Tuesday, June 30, 2009

unedited post after a l;ong time..
Hope i will be back to normal and post regly..

THE SAVINGS RATE IS NOW ON A CLEAR UPTREND

for every dollar that is coming out of Washington to support a 70% consumption/GDP ratio, it is getting barely more than 8 cents worth of new spending activity.not even the most aggressive monetary and fiscal policy since the 1930s is going to stop consumer spending in volume terms from rolling over in the second quarter.

Wage Deflation:
Wages and salaries fell at a 1.6% annual rate in May and are either flat or down for nine months in a row. The YoY trend is now -1.1%, which is the most that organic wages have deflated by since the data were first collected 50 years ago.

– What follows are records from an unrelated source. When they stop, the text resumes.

(** * Dependency closure and cleanup of [analyze_holopatcher_deps.py]

    A shallow embedding of the script: the import extractor, the closure
    builder ([find_all_dependencies]) and [main] with its cleanup loop, over
    an explicit model of the file system the script reads and mutates. *)

From Stdlib Require Import ZArith Ascii String.
From stdpp Require Import base option list sets gmap strings sorting.

Set Warnings "-register-all,-clear-no-such-hyp".

Local Open Scope string_scope.
Local Open Scope list_scope.
Local Open Scope Z_scope.

(** ** Strings: the pieces of [str] and [fnmatch] the script relies on *)

Module Str.

(** [s.split(".")[0]]: the text before the first dot (all of [s] when it
    has none). *)
Fixpoint first_segment (s : string) : string :=
  match s with
  | EmptyString => EmptyString
  | String c s' =>
      if Ascii.eqb c "."%char then EmptyString else String c (first_segment s')
  end.

(** [s.rfind(c)]: index of the last occurrence, [None] for Python's -1. *)
Fixpoint rfind (c : ascii) (s : string) : option nat :=
  match s with
  | EmptyString => None
  | String a s' =>
      match rfind c s' with
      | Some i => Some (S i)
      | None => if Ascii.eqb a c then Some O else None
      end
  end.

(** [s[i:]] *)
Fixpoint drop (i : nat) (s : string) : string :=
  match i, s with
  | O, _ => s
  | S _, EmptyString => EmptyString
  | S j, String _ s' => drop j s'
  end.

(** [s[:i]] *)
Fixpoint take (i : nat) (s : string) : string :=
  match i, s with
  | O, _ => EmptyString
  | S _, EmptyString => EmptyString
  | S j, String a s' => String a (take j s')
  end.
Lemma views_regrouped_witness :
  exists ys,
    tf_split (concat (transpose 2 [[3; 4]; [5; 6]; [7; 8]]%nat)) 2 = Ok ys
    /\ shape2 2 3 ys
    /\ forall v i, (v < 2)%nat -> (i < 3)%nat ->
         nth i (nth v ys []) 0%nat = nth v (nth i [[3; 4]; [5; 6]; [7; 8]]%nat []) 0%nat.
Proof.
  apply (@views_regrouped nat 2 3 [[3; 4]; [5; 6]; [7; 8]]%nat 0%nat); [lia|].
  split; [reflexivity | repeat constructor].
Defined.

(** ** The matching weight *)

Lemma clip_range x : 0 <= tf_clip_by_value x 0 1 <= 1.
Proof.
  unfold tf_clip_by_value, Rmin, Rmax.
  repeat match goal with |- context [Rle_dec ?a ?b] => destruct (Rle_dec a b) end; lra.
Qed.

Lemma clip_monotone x y : x <= y -> tf_clip_by_value x 0 1 <= tf_clip_by_value y 0 1.
Proof.
  intros Hxy. unfold tf_clip_by_value.
  apply Rle_min_compat_r, Rle_max_compat_r, Hxy.
Qed.

(** X7: with a non-negative weight and a positive warm-up, the weight of
    the matching loss lies between 0 and [w_match] and never decreases as
    the step grows. *)
Theorem ramped_w_match_bounded_monotone (w : R) (s s' k : Z) :
  0 <= w -> (0 < k)%Z -> (s <= s')%Z ->
  0 <= ramped_w_match w s k <= w
  /\ ramped_w_match w s k <= ramped_w_match w s' k.
Proof.
  intros Hw Hk Hs. unfold ramped_w_match. rewrite shiftl_10.
  assert (Hd : 0 < IZR (k * 1024)) by (apply IZR_lt; lia).
  split.
  - pose proof (clip_range (IZR s / IZR (k * 1024))) as [H0 H1]. split.
    + now apply Rmult_le_pos.
    + rewrite <- (Rmult_1_r w) at 2. now apply Rmult_le_compat_l.
  - apply Rmult_le_compat_l; [exact Hw|]. apply clip_monotone.
    unfold Rdiv. apply Rmult_le_compat_r.
    + left. now apply Rinv_0_lt_compat.
    + now apply IZR_le.
Qed.

Lemma ramped_w_match_bounded_monotone_witness :
  0 <= ramped_w_match 100 5 1024 <= 100
  /\ ramped_w_match 100 5 1024 <= ramped_w_match 100 7 1024.
Proof. apply ramped_w_match_bounded_monotone; [lra | lia | lia]. Defined.

(** X8: a negative warm-up duration switches the matching loss off for
    good: the weight is 0 at every step. *)
Theorem negative_warmup_disables_matching (w : R) (s k : Z) :
  (k < 0)%Z -> (0 <= s)%Z -> ramped_w_match w s k = 0.
Proof.
  intros Hk Hs. unfold ramped_w_match. rewrite shiftl_10, clip_below; [lra|].
  assert (Hd : IZR (k * 1024) < 0) by (apply IZR_lt; lia).
  assert (Hn : 0 <= IZR s) by (now apply IZR_le).
  unfold Rdiv. apply Rinv_lt_0_compat in Hd.
  nra.
Qed.

Lemma negative_warmup_disables_matching_witness : ramped_w_match 100 4096 (-1) = 0.
Proof. apply negative_warmup_disables_matching; lia. Defined.
(** The environment of the process; [os.Getenv] gives the empty string for
    a variable that is not set. *)
Definition Getenv (env : gmap string string) (key : string) : string :=
  default EmptyString (env !! key).

Definition getEnv (env : gmap string string) (key defaultValue : string) : string :=
  let value := Getenv env key in
  if String.eqb value EmptyString then defaultValue else value.

Definition DefaultConfig (env : gmap string string) : Config :=
  mkConfig
    (mkMongoDBConfig
       (getEnv env "MONGODB_URI" "mongodb://localhost:27017")
       (getEnv env "MONGODB_DATABASE" "casino")
       (getEnv env "MONGODB_COLLECTION" "transactions"))
    (mkHTTPConfig (getEnv env "HTTP_PORT" "8080") (30 * Second))
    (mkAuthConfig (getEnv env "API_KEY" "test-api-key"))
    (mkRedisConfig (getEnv env "REDIS_URL" "redis://localhost:6379/0"))
    (5 * Minute).

(** ** The gin context *)

(** What the handlers put into a JSON response: [gin.H] is a map from
    strings to values. *)
Inductive ginValue : Type :=
| GString (s : string)
| GTime (t : Time)
| GFloat64 (f : float)
| GRows (rows : slice GoMap)
| GH (h : gmap string ginValue).
(** C5. The tokenizer is the reduction [scanFrom] started at position 0 on
    the empty mapping, and at any scan position holding a well-formed token:
    a token [--name=value] records [value] verbatim and the scan goes on at
    the next position; a token [--name] or [-x] whose successor exists and
    matches neither argument pattern records the successor as its value and
    the scan goes on two positions further, the successor being stepped
    over without being matched or reported; otherwise the token is recorded
    with the no-value marker and the scan goes on at the next position.
    To record is read back: the mapping after the step holds the value
    under the name and is unchanged under every other name, and the
    mapping the reduction returns holds under the name the last value a
    token from the position the scan goes on at binds it to, or else the
    recorded value. *)
Theorem C5_tokenizer_lookahead_and_skip
    (commandLineArguments : list string) (index : nat) (token : string)
    (matches : Matches) (rawArguments : RawArguments) :
  commandLineArguments !! index = Some token ->
  matchArgument token = Some matches ->
  getRawArguments commandLineArguments =
    scanFrom commandLineArguments 0 {| skipNextArg := false; result := JsObject.empty |}
      ≫= (fun scan => Normal (result scan))
  /\
  (forall value,
      group2 matches = Some value ->
      token = "--" +:+ group1 matches +:+ "=" +:+ value /\
      scanFrom commandLineArguments index
        {| skipNextArg := false; result := rawArguments |} =
      scanFrom commandLineArguments (S index)
        {| skipNextArg := false;
           result := JsObject.set (group1 matches) (RawString value) rawArguments |} /\
      JsObject.get (group1 matches)
        (JsObject.set (group1 matches) (RawString value) rawArguments)
      = Some (RawString value) /\
      (forall k, k <> group1 matches ->
                 JsObject.get k (JsObject.set (group1 matches) (RawString value) rawArguments)
                 = JsObject.get k rawArguments) /\
      (forall returned,
          scanFrom commandLineArguments index
            {| skipNextArg := false; result := rawArguments |}
            ≫= (fun scan => Normal (result scan)) = Normal returned ->
          JsObject.get (group1 matches) returned =
          Some match lastBinding (group1 matches)
                       (bindings (drop (S index) commandLineArguments)) with
               | Some later => later
               | None => RawString value
               end))
  /\ (group2 matches = None ->
      (token = "--" +:+ group1 matches \/ token = "-" +:+ group1 matches) /\
      (forall next,
          commandLineArguments !! S index = Some next ->
          COMMAND_ARGUMENT_NAME_REGEXP next = None ->
          COMMAND_ARGUMENT_SHORTHAND_REGEXP next = None ->
          scanFrom commandLineArguments index
            {| skipNextArg := false; result := rawArguments |} =
          scanFrom commandLineArguments (S (S index))
            {| skipNextArg := false;
               result := JsObject.set (group1 matches) (RawString next) rawArguments |} /\
          JsObject.get (group1 matches)
            (JsObject.set (group1 matches) (RawString next) rawArguments)
          = Some (RawString next) /\
          (forall k, k <> group1 matches ->
                     JsObject.get k (JsObject.set (group1 matches) (RawString next) rawArguments)
                     = JsObject.get k rawArguments) /\
          (forall returned,
              scanFrom commandLineArguments index
                {| skipNextArg := false; result := rawArguments |}
                ≫= (fun scan => Normal (result scan)) = Normal returned ->
              JsObject.get (group1 matches) returned =
              Some match lastBinding (group1 matches)
                           (bindings (drop (S (S index)) commandLineArguments)) with
                   | Some later => later
                   | None => RawString next
                   end)) /\
      ((commandLineArguments !! S index = None \/
        exists next, commandLineArguments !! S index = Some next /\
                     matchArgument next <> None) ->
       scanFrom commandLineArguments index
         {| skipNextArg := false; result := rawArguments |} =
       scanFrom commandLineArguments (S index)
         {| skipNextArg := false;
            result := JsObject.set (group1 matches) RawNull rawArguments |} /\
       JsObject.get (group1 matches) (JsObject.set (group1 matches) RawNull rawArguments)
       = Some RawNull /\
       (forall k, k <> group1 matches ->
                  JsObject.get k (JsObject.set (group1 matches) RawNull rawArguments)
                  = JsObject.get k rawArguments) /\
       (forall returned,
           scanFrom commandLineArguments index
             {| skipNextArg := false; result := rawArguments |}
             ≫= (fun scan => Normal (result scan)) = Normal returned ->
           JsObject.get (group1 matches) returned =
           Some match lastBinding (group1 matches)
                        (bindings (drop (S index) commandLineArguments)) with
                | Some later => later
                | None => RawNull
                end))).
Proof.
  intros Htoken Hmatch.
  pose proof (matchArgument_shape _ _ Hmatch) as Hshape.
  pose proof (scanFrom_step _ _ _ {| skipNextArg := false; result := rawArguments |} Htoken)
    as Hstep.
  rewrite (scanArgument_by_spec _ _ _ _ Htoken), Hmatch in Hstep.
  change (Normal ?x ≫= ?k) with (k x) in Hstep. cbv beta in Hstep.
  unfold boundValue, consumesNext in Hstep. rewrite Hmatch in Hstep.
  assert (forall next value,
             scanFrom commandLineArguments index
               {| skipNextArg := false; result := rawArguments |} =
             scanFrom commandLineArguments next
               {| skipNextArg := false;
                  result := JsObject.set (group1 matches) value rawArguments |} ->
             JsObject.get (group1 matches) (JsObject.set (group1 matches) value rawArguments)
             = Some value /\
             (forall k, k <> group1 matches ->
                        JsObject.get k (JsObject.set (group1 matches) value rawArguments)
                        = JsObject.get k rawArguments) /\
             (forall returned,
                 scanFrom commandLineArguments index
                   {| skipNextArg := false; result := rawArguments |}
                   ≫= (fun scan => Normal (result scan)) = Normal returned ->
                 JsObject.get (group1 matches) returned =
                 Some match lastBinding (group1 matches)
                              (bindings (drop next commandLineArguments)) with
                      | Some later => later
                      | None => value
                      end)) as Hrecorded.
  { intros next value Hgoes. split; [apply JsObjectFacts.get_set_eq|]. split.
    - intros k Hk. apply JsObjectFacts.get_set_ne. congruence.
    - intros returned Hreturned. rewrite Hgoes in Hreturned.
      rewrite (returned_holds_last_binding _ _ _ _ (group1 matches) Hreturned),
        JsObjectFacts.get_set_eq.
      now destruct (lastBinding (group1 matches) (bindings (drop next commandLineArguments))). }
  split; [apply getRawArguments_scanFrom|]. split.
  - intros value Hvalue. rewrite Hvalue in Hshape, Hstep. split; [assumption|].
    assert (scanFrom commandLineArguments index
              {| skipNextArg := false; result := rawArguments |} =
            scanFrom commandLineArguments (S index)
              {| skipNextArg := false;
                 result := JsObject.set (group1 matches) (RawString value) rawArguments |})
      as Hgoes.
    { rewrite Hstep. simpl. now destruct (drop (S index) commandLineArguments). }
    split; [assumption | now apply Hrecorded].
  - intros Hnone. rewrite Hnone in Hshape, Hstep. split; [assumption|]. split.
    + intros next Hnext Hlong Hshort. rewrite (drop_S _ _ _ Hnext) in Hstep.
      assert (matchArgument next = None) as Hmalformed by now apply matchArgument_None.
      rewrite !bool_decide_eq_true_2 in Hstep by (assumption || reflexivity).
      simpl in Hstep.
      assert (scanFrom commandLineArguments index
                {| skipNextArg := false; result := rawArguments |} =
              scanFrom commandLineArguments (S (S index))
                {| skipNextArg := false;
                   result := JsObject.set (group1 matches) (RawString next) rawArguments |})
        as Hgoes.
      { rewrite Hstep. now apply scanFrom_skip with next. }
      split; [assumption | now apply Hrecorded].
    + intros Hbare.
      assert (scanFrom commandLineArguments index
                {| skipNextArg := false; result := rawArguments |} =
              scanFrom commandLineArguments (S index)
                {| skipNextArg := false;
                   result := JsObject.set (group1 matches) RawNull rawArguments |})
        as Hgoes.
      { destruct Hbare as [Hend|(next & Hnext & Hwell)].
        - rewrite drop_ge in Hstep by now apply lookup_ge_None. exact Hstep.
        - rewrite (drop_S _ _ _ Hnext) in Hstep.
          rewrite (bool_decide_eq_false_2 (matchArgument next = None)) in Hstep by assumption.
          rewrite andb_false_r in Hstep. exact Hstep. }
      split; [assumption | now apply Hrecorded].
Qed.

Jobless claims may not be a good metric:
Companies are not just downsizing their payroll, but have also cut the workweek to a record low of 33.1 hours. Fewer people are working and those that are still working have seen their hours dramatically cut this cycle.

What makes this cycle “different” is that three-quarters of the workers that were fired over the last year were let go on a permanent, not a temporary basis.There may well be job growth in the future in health care, infrastructure, energy technology and the like, but we can say with a reasonable amount of certainty that there are a whole lot of jobs in a whole lot sectors where jobs lost this recession are not going to come back. For example, the 580k jobs lost in financial services; the 320k jobs lost in residential construction; the 1.7 million jobs lost in durable goods manufacturing; the 1.1 million jobs lost in the wholesale/retail sector; and the 380k jobs that were lost in the leisure/hospitality industry. That is over four million jobs that were shed this cycle that are not likely to stage a comeback even after the recession is over. To show you how big a number four million is, we didn’t create that many jobs in the prior expansion until it reached its fourth birthday towards the tail end of 2005.

Home foreclosures:
RealtyTrac announced that default notices still went up 18% YoY in May. It is not just Florida or California any more either, the foreclosure crisis has spread right across the country and is no longer just a problem in areas where home prices have deflated sharply.

Deteriorating credit quality of consumer:
Credit card charge-off rates hit a record high for the sixth time in as many months in May — to 10.62% from 9.97% in April.


The full brunt of the credit collapse may be behind us, but, the other two shocks, namely deflating labour markets and deflating home prices, are very much still front and centre.